Tanpa menunggu jawaban Christy, Rivai langsung beranjak keluar kafe, dia mematung di pinggir jalan. Hingar bingar Festival Band masih terdengar keras, tapi bagi Rivai, suasana terasa sangat sepi. Otaknya hampa, kosong melompong. Impian yang dia bangun selama dua tahun itu hancur seketika, semua sudah tidak berarti lagi, menguap bagai embun tertimpa cahaya matahari.

Kenapa perbedaan harus jadi masalah? Kenapa perbedaan menjadikan manusia tak bisa bersatu? Berbagai pertanyaan berkelebatan di benak Rivai, dia benar-benar tidak mengerti.

Dengan adanya kejadian ini, mau nggak mau grup band pasti  ikut kena imbasnya. Walau Rivai ingin pergi dari situ, tapi dia tidak mungkin pergi begitu saja. Jadi dia masuk lagi ke kafe. Mereka bertiga cuma terdiam saat Rivai menghampiri. 

"Sorry gaess ... gue nggak bisa ikut band ini lagi," ucap Rivai langsung.

"Christy pergi, elu juga keluar. Trus, kita  gimana?" tanya Kribo bingung.

"Lu berdua bisa nerusin band, nyari personel lagi, lu bisa tetap pake nama band kita. Gue serahin sama lu berdua."

"Ya nggak bisa gitu, lah ...," sahut Jon.

Tanpa menggubrisnya, Rivai langsung berbalik dan hendak beranjak keluar, tapi satu tangan menahannya.

'Yank ... tunggu dulu, aku mau ngomong," tahan Christy.

"Apa lagi Tis? Masih kurang?" sahut Rivai ditengah kegundahannya.

"Kita ngomong di luar aja."


Rivai menuruti tarikan tangan Christy, mereka keluar dari kafe, menuju parkiran alun-alun, dimana mobil Christy berada. Tanpa bicara apa-apa, Christy langsung masuk ke mobil, maka Rivai pun mengikuti. Begitu sudah di dalam mobil, Christy langsung memeluknya, dan melepas segala rasa ….
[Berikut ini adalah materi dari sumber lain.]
(** C10. [exec] of a well-formed program that the process may execute succeeds when there
    is memory: the process has a new address space with the segments of the file, a
    guard page the user cannot access and a stack with the arguments of [main]; the
    entry point, the stack pointer and the name are set, and every page of the old
    address space is free. *)
Theorem exec_runs junk path argv (s : xst W) rest fs otabs ofrm P ip st f e phs name :
  let p := x_proc s in
  let size := seg_size phs 0 in
  let top := (npages size + 2) * PGSIZE in
  kdata_ok kdata -> KERNBASE < kend ->
  uspace kend kdata all rest (x_vm s) fs (p_pgdir p) otabs ofrm ->
  is_Some (ofrm !! 0) -> has (pte (pages (x_vm s)) otabs 0) PTE_W = true ->
  found_at P path ip st f (m_world (km_mach (x_vm s))) -> may_exec p st = true -> good_elf f e phs ->
  top < KERNBASE -> (length argv <= MAXARG)%nat -> top - PGSIZE <= main_sp top argv ->
  66 + 2 * (npages size + 2) <= Z.of_nat (length fs) -> safestrcpy (p_name p) (last_name path path) 16 = Ok name ->
  exists k fs' dir tabs frm img,
    exec kend kdata junk path argv s =
      Ok (0, mkxst k (mkxproc dir top (e_entry e) (main_sp top argv) name
                        (if Z.testbit (st_mode st) 9 then st_uid st else p_uid p) (p_gid p))) /\
    image_at kend kdata all rest k fs' dir tabs frm top (fun m => negb (m =? npages size)) img /\
    (forall a, a < main_sp top argv -> img a = seg_image f phs (fun _ => 0) a) /\
    main_args img (main_sp top argv) argv /\
    forall w, w ∈ rest -> pages k !! w = pages (x_vm s) !! w.
Proof.
  intros p size top Hkd Hk H [v Hv] Hw Hfound Hmay He Htop Hargv Hfit Hmem Hname. subst p.
  destruct (first_page _ _ _ _ _ _ _ _ _ _ st H Hv) as (b & b' & Hb & Hput & Hl).
  assert (Hc : checked st (x_proc s) = x_proc s \/ checked st (x_proc s) = set_p_uid (st_uid st) (x_proc s))
    by (unfold checked; destruct (Z.testbit _ _); auto).
  assert (Hpg : p_pgdir (checked st (x_proc s)) = p_pgdir (x_proc s)) by (by destruct Hc as [-> | ->]).
  edestruct (wp_no_error (exec kend kdata junk path argv) (fun r s' => exists k fs' dir tabs frm img, r = 0 /\
    s' = mkxst k (mkxproc dir top (e_entry e) (main_sp top argv) name (p_uid (checked st (x_proc s))) (p_gid (x_proc s))) /\
    image_at kend kdata all rest k fs' dir tabs frm top (fun m => negb (m =? npages size)) img /\
    (forall a, a < main_sp top argv -> img a = seg_image f phs (fun _ => 0) a) /\ main_args img (main_sp top argv) argv /\
    forall w, w ∈ rest -> pages k !! w = pages (x_vm s) !! w) s) as (r & s' & Hrun & HP).
  { unfold exec. eapply (wp_exec_open kend kdata all P path ip st f rest s);
      [exact H|exact Hv|exact Hw|exact Hb|exact Hput|exact Hl|exact Hfound|exact Hmay|].
    intros k1 H1 Hp1 Hw1. apply wp_bind.
    eapply (wp_exec_elf kend kdata all P ip f (fa_prog _ _ _ _ _ _ Hfound) junk e rest); cbn [x_vm x_proc];
      [rewrite Hpg; exact H1|exact Hw1|apply He|apply He|].
    rewrite Hpg. intros k2 H2 Hp2 Hw2. rewrite (ge_magic _ _ _ He), Z.eqb_refl. cbn [negb].
    eapply (wp_exec_load kend kdata all path argv P ip f e phs name rest); cbn [x_vm x_proc];
      [done|done|rewrite Hpg; exact H2|exact Hw2|apply Hfound|apply Hfound|exact He|exact Htop|done|exact Hfit|exact Hmem
      |by destruct Hc as [-> | ->]|].
    intros k fs' dir tabs frm img Him Hseg Hma Hkeep. exists k, fs', dir, tabs, frm, img. split_and!; try done.
    - by destruct Hc as [-> | ->].
    - intros w Hin. rewrite Hkeep, Hp2, Hp1 by done. apply lookup_insert_ne. intros ->.
      eapply rest_not_frame; [exact H|exact Hin|exact Hv]. }
  destruct HP as (k & fs' & dir & tabs & frm & img & -> & -> & HP). exists k, fs', dir, tabs, frm, img. split; [|done].
  rewrite Hrun. unfold checked. by destruct (Z.testbit _ _).
Qed.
Dua bibir bertemu dengan beringas, pagutan liar  tak terkendali. Kisah mereka selama dua tahun seakan terangkum dalam satu waktu, lewat pagutan panas penuh kasih sayang. Tapi akhirnya Rivai menghentikannya sebelum semua larut, detak jantung mereka seolah menyatu dalam satu pelukan terakhir. 

"Aku nggak mau pisah sama kamu, yank …," isak Christy. "Tapi aku juga nggak bisa apa-apa ...."

"Aku mau membawamu pergi jauh saja, lari dari sini. Tapi efeknya bakal jadi besar!"

"Aku sayang sama kamu, Vai …."

"Aku lebih sayang sama kamu!" tegas Vai. 

Satu pelukan dan pagutan kembali tercipta dengan panasnya.

"Ingatlah sayang, kamu selalu memiliki aku!" tegas Christy.

"Dan hati ini milikmu selalu ...," balas Rivai.


Kata perpisahan telah terucap. Tubuh Rivai terasa sangat berat saat dia keluar dari mobil itu. Bahkan setelah lama mobil itu berlalu, Rivai masih bergeming di pinggir jalan. Tetiba saja, bagai terangkai bait-bait puisi di kepalanya ….

Quote:


Dua hati tersakiti, dua insan terpisah di alun-alun kota, hingar bingar Festival Band jadi saksinya. Rivai langsung pulang tanpa mempedulikan dua temannya. Cukuplah kehancuran buat malam ini. Saat ini cuma satu yang diinginkannya, tidur, dan berharap besok pagi dia terbangun dari mimpi buruk.


---<<<{MJ}>>>---



Tiga hari tiga malam Rivai mengurung diri tanpa makan, cuma minum saja. emoticon-Hammer  Beruntung manusia bisa tahan tujuh hari tanpa makan sama sekali.  Pada hari keempat, Rivai mulai menelaah.

"Aku nggak boleh terus larut dan tenggelam, masih ada kuliah, tugas akhir, skripsi. Aku nggak boleh gagal, aku harus lulus!"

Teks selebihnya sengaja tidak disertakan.